Single‐Cell RNA Sequencing Reveals the Heterogeneity in Differentiation Trajectory and Tumor Microenvironment Leading to More Aggressive Phenotypes of Papillary Thyroid Cancer in Children and Young Adult Patients

Abstract The tumor ecosystem heterogeneity of papillary thyroid carcinoma (PTC) is poorly characterized in children and young adult patients (CAYA‐PTC). In this study, single‐cell RNA sequencing is used to profile transcriptomes from the paratumor and tumor tissues of 11 patients. Compared to adult, CD4T_Tfh and CD8T_Tex cells are significantly more prevalent in CAYA‐PTC patients. Three phenotypes are identified within the thyrocytes through differentiation trajectory analysis, including normal, BRAF‐like, and Fusion‐like. Notably, the data reveal that CAYA‐PTC patients lack the “mild‐state (BRAF‐like)” malignant thyrocyte population.
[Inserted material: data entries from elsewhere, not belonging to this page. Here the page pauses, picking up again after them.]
Lemma bump_step v s l now i : inst_step i (i_with v s (i_Revision i + 1) l now i).
Proof. split; [by repeat split | right; simpl; lia]. Qed.

Lemma reserve_grows u c p id now db inst db' : reserveInstallation u c p id now db = Ok (inst, db') ->
  insts_grow db db' /\ app_operations db' = app_operations db.
Proof.
  unfold reserveInstallation. destruct (current_installation _ _ _) as [i |].
  - destruct (_ || _); [done |]. intros [= <- <-]. auto with station.
  - destruct (negb _); [intros [= <- <-]; auto with station |].
    intros (db1 & (Hn & _ & ->)%insert_installation_spec & [= <- <-])%mbind_ok. split; [by apply insts_grow_insert | done].
Qed.

(** ** Acceptance *)

Section Effects.
Context {U : UuidLib}.
Variable station : string.

Lemma accept_operation_effect env u c p k x db db' :
  accept_operation env u c p k x db = Ok db' ->
  insts_grow db db' /\ app_operations db !! se_operationID env = None /\
  exists o, app_operations db' = <[se_operationID env := o]> (app_operations db) /\
    (o = new_operation env u c p k \/ exists inst, o = o_with_installation inst (new_operation env u c p k)) /\
    operation_checks o = true.
Proof.
  unfold accept_operation. intros ([inst db1] & [G1 O1]%reserve_grows & H)%mbind_ok.
  apply mbind_ok in H as (db2 & (Hn & _ & Hck & ->)%insert_operation_spec & H).
  apply mbind_ok in H as (db3 & Hbind & H). apply mbind_ok in H as (db4 & Hin & H).
  apply mbind_ok in H as (db5 & Hrel & [= <-]). rewrite O1 in *.
  assert (E45 : app_installations db5 = app_installations db3 /\ app_operations db5 = app_operations db3).
  { unfold bind_inputs, bindAppCenterInput in Hin. unfold bind_release, bindPreinstalled in Hrel.
    by inv_ok Hin; inv_ok Hrel. }
  destruct E45 as [E4 E5]. set (o := new_operation env u c p k) in *.
  assert (Hb : insts_grow db1 db3 /\ exists o', app_operations db3 = <[se_operationID env := o']> (app_operations db) /\
    (o' = o \/ exists inst, o' = o_with_installation inst o)).
  { unfold bindInstallationOperation in Hbind. destruct (_ =? _)%string.
    - injection Hbind as <-. split; [auto with station |]. exists o. by auto.
    - apply update_installation_grows in Hbind as [G O]; [| intros i; apply bump_step]. split; [exact G |].
      exists (o_with_installation inst o). rewrite O. simpl. split; [| by eauto].
      apply map_eq. intros j. destruct (decide (se_operationID env = j)) as [<- |]; by simplify_map_eq. }
  destruct Hb as (G2 & o' & Ho' & Hor). split_and!; [| done |].
  - eapply insts_grow_trans; [exact G1 |]. eapply insts_grow_trans; [exact G2 |]. apply insts_grow_same. exact E4.
  - exists o'. split_and!; [simpl; by rewrite E5 | done |]. by destruct Hor as [-> | [? ->]].
Qed.

Lemma lifecycle_effect env pg u c p k adm db : se_station env = station ->
  let db' := fst (submit env pg u c p k adm db) in insts_grow db db' /\ ops_effect station db db'.
Proof.
  intros Henv. simpl. assert (Hid : insts_grow db db /\ ops_effect station db db) by (split; [auto with station | by constructor]).
  unfold submit. destruct (submit_checks _ _ _) as [e |]; [done |].
  destruct (run_tx _ _ db) as [db' [v | e]] eqn:E; simpl; [| by apply run_tx_err in E as ->].
  apply run_tx_ok in E as [_ E]. unfold lifecycle_body in E.
  destruct (find_by_key _ _ _ _) as [o |].
  { destruct (_ && _); [done |]. by apply mbind_ok in E as (? & _ & [= <- <-]). }
  apply mbind_ok in E as (x & _ & E). apply mbind_ok in E as (y & _ & E).
  destruct (busy _ _ _) eqn:Eb; [done |]. apply mbind_ok in E as (d & Hacc & [= <- <-]). rewrite Henv in *.
  apply accept_operation_effect in Hacc as (G & Hn & o & Ho & Hnew & Hck). split; [done |].
  assert (o_StationID o = se_station env /\ o_AppID o = c_AppID c) as [Hst Happ] by (destruct Hnew as [-> | [? ->]]; done).
  eapply ops_insert; [exact Hn | | by rewrite Hst | exact Hck | exact Ho]. rewrite Hst, Happ, Henv. by apply busy_false in Eb as [_ ?].
Qed.

(** ** The worker *)

Lemma same_request_refl o : same_request o o.
Proof. by repeat split. Qed.

Lemma adopt_binding_tables op i o a db db' : adopt_binding op i o a db = Ok db' ->
  app_installations db' = app_installations db /\ app_operations db' = app_operations db.
Proof. unfold adopt_binding. intros H. by inv_ok H. Qed.

Lemma record_grows op a res now db db' : recordInstallationProgress op a res now db = Ok db' ->
  insts_grow db db' /\ app_operations db' = app_operations db.
Proof.
  unfold recordInstallationProgress. destruct (operation_installation _ _) as [[i o] |]; [| intros [= <-]; auto with station].
  destruct (_ && _).
  - destruct (_ && _); [apply update_installation_grows; intros; apply bump_step |].
    destruct (negb _); [done |]. intros (d & [E1 E2]%adopt_binding_tables & Hu)%mbind_ok.
    apply update_installation_grows in Hu as [G O]; [| intros; apply bump_step]. split; [| congruence].
    intros k j Hj. apply (G k j). by rewrite E1.
  - destruct (_ =? _)%string; [intros [= <-]; auto with station |].
    apply update_installation_grows; intros; apply bump_step.
Qed.

(** A pass leaves the tables alone or updates the one unfinished operation it took. *)
Definition touches (o : OperationRow) (db db' : DB) : Prop :=
  insts_grow db db' /\
  (app_operations db' = app_operations db \/
   exists o', same_request o o' /\ operation_checks o' = true /\ app_operations db' = <[o_OperationID o := o']> (app_operations db)).

Lemma postpone_touches pg now e db o : app_operations db !! o_OperationID o = Some o ->
  touches o db (fst (postpone pg (o_OperationID o) now e db)).
Proof.
  intros Ho. unfold postpone. destruct (run_tx _ _ db) as [db' [v | x]] eqn:E; simpl.
  - apply run_tx_ok in E as [_ E]. apply mbind_ok in E as (d & Hu & [= <- <-]).
    apply update_operation_spec in Hu as [[Hn _] | (o' & Ho' & Hck & ->)]; [congruence |]. simplify_eq.
    split; [by apply insts_grow_same |]. right. exists (o_touched now o). by repeat split.
  - apply run_tx_err in E as ->. split; [auto with station | by left].
Qed.

Lemma reconcile_touches client o call pg now db : app_operations db !! o_OperationID o = Some o ->
  touches o db (fst (reconcile_call client o call pg now db)).
Proof.
  intros Ho. assert (Hid : touches o db db) by (split; [auto with station | by left]).
  assert (Hfin : forall p, touches o db (fst (if negb (ap_OperationID (normalizeRuntimeProgress p) =? o_OperationID o)%string
        || negb (validProgress (normalizeRuntimeProgress p))
      then (db, Err (ErrPlain "invalid runtime progress"))
      else run_tx pg (record_progress o (normalizeRuntimeProgress p) now) db))).
  { intros p. destruct (_ || _); [done |]. destruct (run_tx _ _ db) as [d [v | x]] eqn:E; simpl;
      [| by apply run_tx_err in E as ->].
    apply run_tx_ok in E as [_ E]. apply mbind_ok in E as (d1 & Hu & E). apply mbind_ok in E as (d2 & Hr & [= <- <-]).
    apply update_operation_spec in Hu as [[Hn _] | (o' & Ho' & Hck & ->)]; [congruence |]. simplify_eq.
    apply record_grows in Hr as [G O]. split; [exact G |]. right.
    exists (o_with_progress (normalizeRuntimeProgress p) now o). split_and!; [by repeat split | exact Hck | exact O]. }
  unfold reconcile_call. destruct (client call) as [[p |] | code]; [apply Hfin | done |].
  destruct (rejected_progress _ _) as [p |]; [apply Hfin |]. by apply postpone_touches.
Qed.

Lemma worker_effect free schema bound client pg now db : db_wf db ->
  let db' := fst (DispatchOne station free schema bound client pg now db) in insts_grow db db' /\ ops_effect station db db'.
Proof.
  intros Hwf. simpl. assert (Hid : insts_grow db db /\ ops_effect station db db) by (split; [auto with station | by constructor]).
  unfold DispatchOne. destruct (next_operation _ _ _) as [o |] eqn:En; [| done].
  apply next_operation_spec in En as (k & Hk & _ & Ha). destruct (db_ops db Hwf k o Hk) as [<- _].
  assert (Hto : forall d, touches o db d -> insts_grow db d /\ ops_effect station db d).
  { intros d [G [E | (o' & Hs & Hck & E)]]; (split; [done |]); [by constructor |]. by eapply ops_update. }
  destruct (appcenter_operation_inputs _ !! _) as [[a x] |].
  - destruct (negb bound); [by apply Hto, postpone_touches |]. case_bool_decide; [by apply Hto, postpone_touches |].
    destruct (appCenterDispatchInput _ _ _ _); by auto using reconcile_touches, postpone_touches.
  - destruct (preinstalled_operation_bindings _ !! _); [| by auto using reconcile_touches].
    destruct (_ || _); [done |]. by auto using reconcile_touches.
Qed.

(** ** Transitions and recoveries leave operations alone *)

Lemma publish_grows id v prior rev now db db' : publish_version id v prior rev now db = Ok db' ->
  insts_grow db db' /\ app_operations db' = app_operations db.
Proof.
  intros (i & Hi & _ & _ & _ & ->)%publish_version_spec. split; [| done].
  apply (insts_grow_update _ i); [done | apply bump_step].
Qed.

Lemma update_transition_tables id st ph now db db' : update_transition id st ph now db = Ok db' ->
  app_installations db' = app_installations db /\ app_operations db' = app_operations db.
Proof. unfold update_transition. intros H. by inv_ok H. Qed.

Lemma commit_effect pg r st ph v now db :
  let db' := fst (commitTransition station pg r st ph v now db) in
  insts_grow db db' /\ app_operations db' = app_operations db.
Proof.
  simpl. unfold commitTransition. destruct (run_tx _ _ db) as [db' [t | e]] eqn:E; simpl;
    [| apply run_tx_err in E as ->; auto with station].
  apply run_tx_ok in E as [_ E]. unfold commit_body in E. apply mbind_ok in E as (cur & _ & E).
  destruct (_ || _) in E; [done |]. apply mbind_ok in E as (d1 & Hv & E). apply mbind_ok in E as (d3 & Hu & E).
  apply mbind_ok in E as (o & _ & [= <- <-]). apply update_transition_tables in Hu as [U1 U2].
  assert (H1 : insts_grow db d1 /\ app_operations d1 = app_operations db).
  { unfold commit_version in Hv. destruct (_ =? _)%string; [injection Hv as <-; auto with station |].
    apply mbind_ok in Hv as (d & Hp & [= <-]). exact (publish_grows _ _ _ _ _ _ _ Hp). }
  destruct H1 as [G O]. destruct (ph =? "completed")%string; simpl in *; (split; [| congruence]);
    (eapply insts_grow_trans; [exact G | by apply insts_grow_same]).
Qed.

Lemma submit_effect pg u c reader fallback id now db :
  let db' := fst (SubmitTransition station pg u c reader fallback id now db) in
  app_installations db' = app_installations db /\ app_operations db' = app_operations db.
Proof.
  simpl. destruct (SubmitTransition _ _ _ _ _ _ _ _ db) as [db' [t | e]] eqn:E; simpl.
  - apply SubmitTransition_cases in E as (_ & _ & _ & _ & E).
    apply submit_body_cases in E as [(-> & _) | (i & s & g & rd & e & _ & _ & _ & _ & _ & _ & _ & _ & _ & _ & _ & _ & _ & db1 & Hx & ->)]; [done |].
    by apply insert_transition_ok in Hx as (_ & _ & _ & _ & ->).
  - unfold SubmitTransition in E. destruct (_ || _); [by simplify_eq |].
    destruct (negb (command_valid c)); [by simplify_eq |]. by apply run_tx_err in E as ->.
Qed.

Lemma accept_forward_operations u c has read id db r db' : accept_body station u c has read id db = Ok (r, db') ->
  app_operations db' = app_operations db.
Proof.
  unfold accept_body. destruct (select_row _ _) as [row |].
  - destruct (negb _); [done |]. by intros (f & _ & [= <- <-])%mbind_ok.
  - intros (parent & _ & H)%mbind_ok. destruct (_ || _) in H; [done |]. destruct (_ || _) in H; [done |].
    destruct (read _ _ _) as [[source target] |]; [| done]. destruct (_ || _) in H; [done |].
    destruct (_ || _) in H; [done |]. apply mbind_ok in H as (x & _ & H). apply mbind_ok in H as (d & Hi & [= <- <-]).
    by apply insert_recovery_spec in Hi as (_ & ->).
Qed.

Lemma finish_grows u r verified now db out db' : finish_body station u r verified now db = Ok (out, db') ->
  insts_grow db db' /\ app_operations db' = app_operations db.
Proof.
  unfold finish_body. intros (p0 & _ & H)%mbind_ok. apply mbind_ok in H as (cur & _ & H).
  apply mbind_ok in H as (parent & _ & H). destruct (_ || _) in H; [done |].
  apply mbind_ok in H as (d & Hd & H). apply mbind_ok in H as (f & _ & [= <- <-]).
  assert (H1 : insts_grow db d /\ app_operations d = app_operations db).
  { destruct verified; [| injection Hd as <-; auto with station]. unfold publish_recovery in Hd.
    destruct (read_proof _ _ _); [| done]. apply mbind_ok in Hd as (d1 & [G O]%publish_grows & [U1 U2]%update_transition_tables).
    split; [| congruence]. eapply insts_grow_trans; [exact G | by apply insts_grow_same]. }
  destruct H1 as [G O]. split; [| exact O]. exact G.
Qed.

(** ** Every step *)

Lemma step_effect w w' : db_wf (w_db w) -> ostep station w w' ->
  insts_grow (w_db w) (w_db w') /\ ops_effect station (w_db w) (w_db w').
Proof.
  intros Hwf Hs. destruct Hs; simpl.
  - destruct (submit_effect pg u c reader fallback id now (w_db w)) as [E1 E2]. split; [by apply insts_grow_same | by constructor].
  - by apply lifecycle_effect.
  - by apply worker_effect.
  - split; [auto with station | by constructor].
  - destruct (commit_effect pg r status phase version now (w_db w)). split; [done | by constructor].
  - apply run_tx_ok in H as [_ H]. pose proof (accept_forward_operations _ _ _ _ _ _ _ _ H) as E2.
    apply accept_body_tables in H as [_ E1]. split; [by apply insts_grow_same | by constructor].
  - destruct (run_tx _ _ _) as [db' [out | e]] eqn:E; simpl; [| apply run_tx_err in E as ->; split; [auto with station | by constructor]].
    apply run_tx_ok in E as [_ E]. apply finish_grows in E as [? ?]. split; [done | by constructor].
  - split; [by apply insts_grow_same | by constructor].
Qed.
End Effects.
This variation in differentiation states indicates that PTC cells in CAYA patients rapidly develop into invasive and metastatic forms, whereas in adult patients, this progression occurs gradually over a longer period. Additionally, extracellular matrix cancer‐associated fibroblasts (emCAFs_LAMP5) interact with endothelial cells and thyrocytes, promoting tumor angiogenesis and metastasis more prominently in CAYA patients. Fibroblast activation protein (FAP) expression is high in emCAF_LAMP5 and positively correlated with LAMP5 in CAYA‐PTC tissues. Consequently, 68Ga‐FAPI‐PET emerges as a promising diagnostic method for CAYA patients who are not effectively diagnosed by traditional 18F‐FDG‐PET. Collectively, the findings provide insight into the CAYA‐PTC ecosystem that suggests distinct diagnostic, prognostic, and therapeutic implications compared to adults.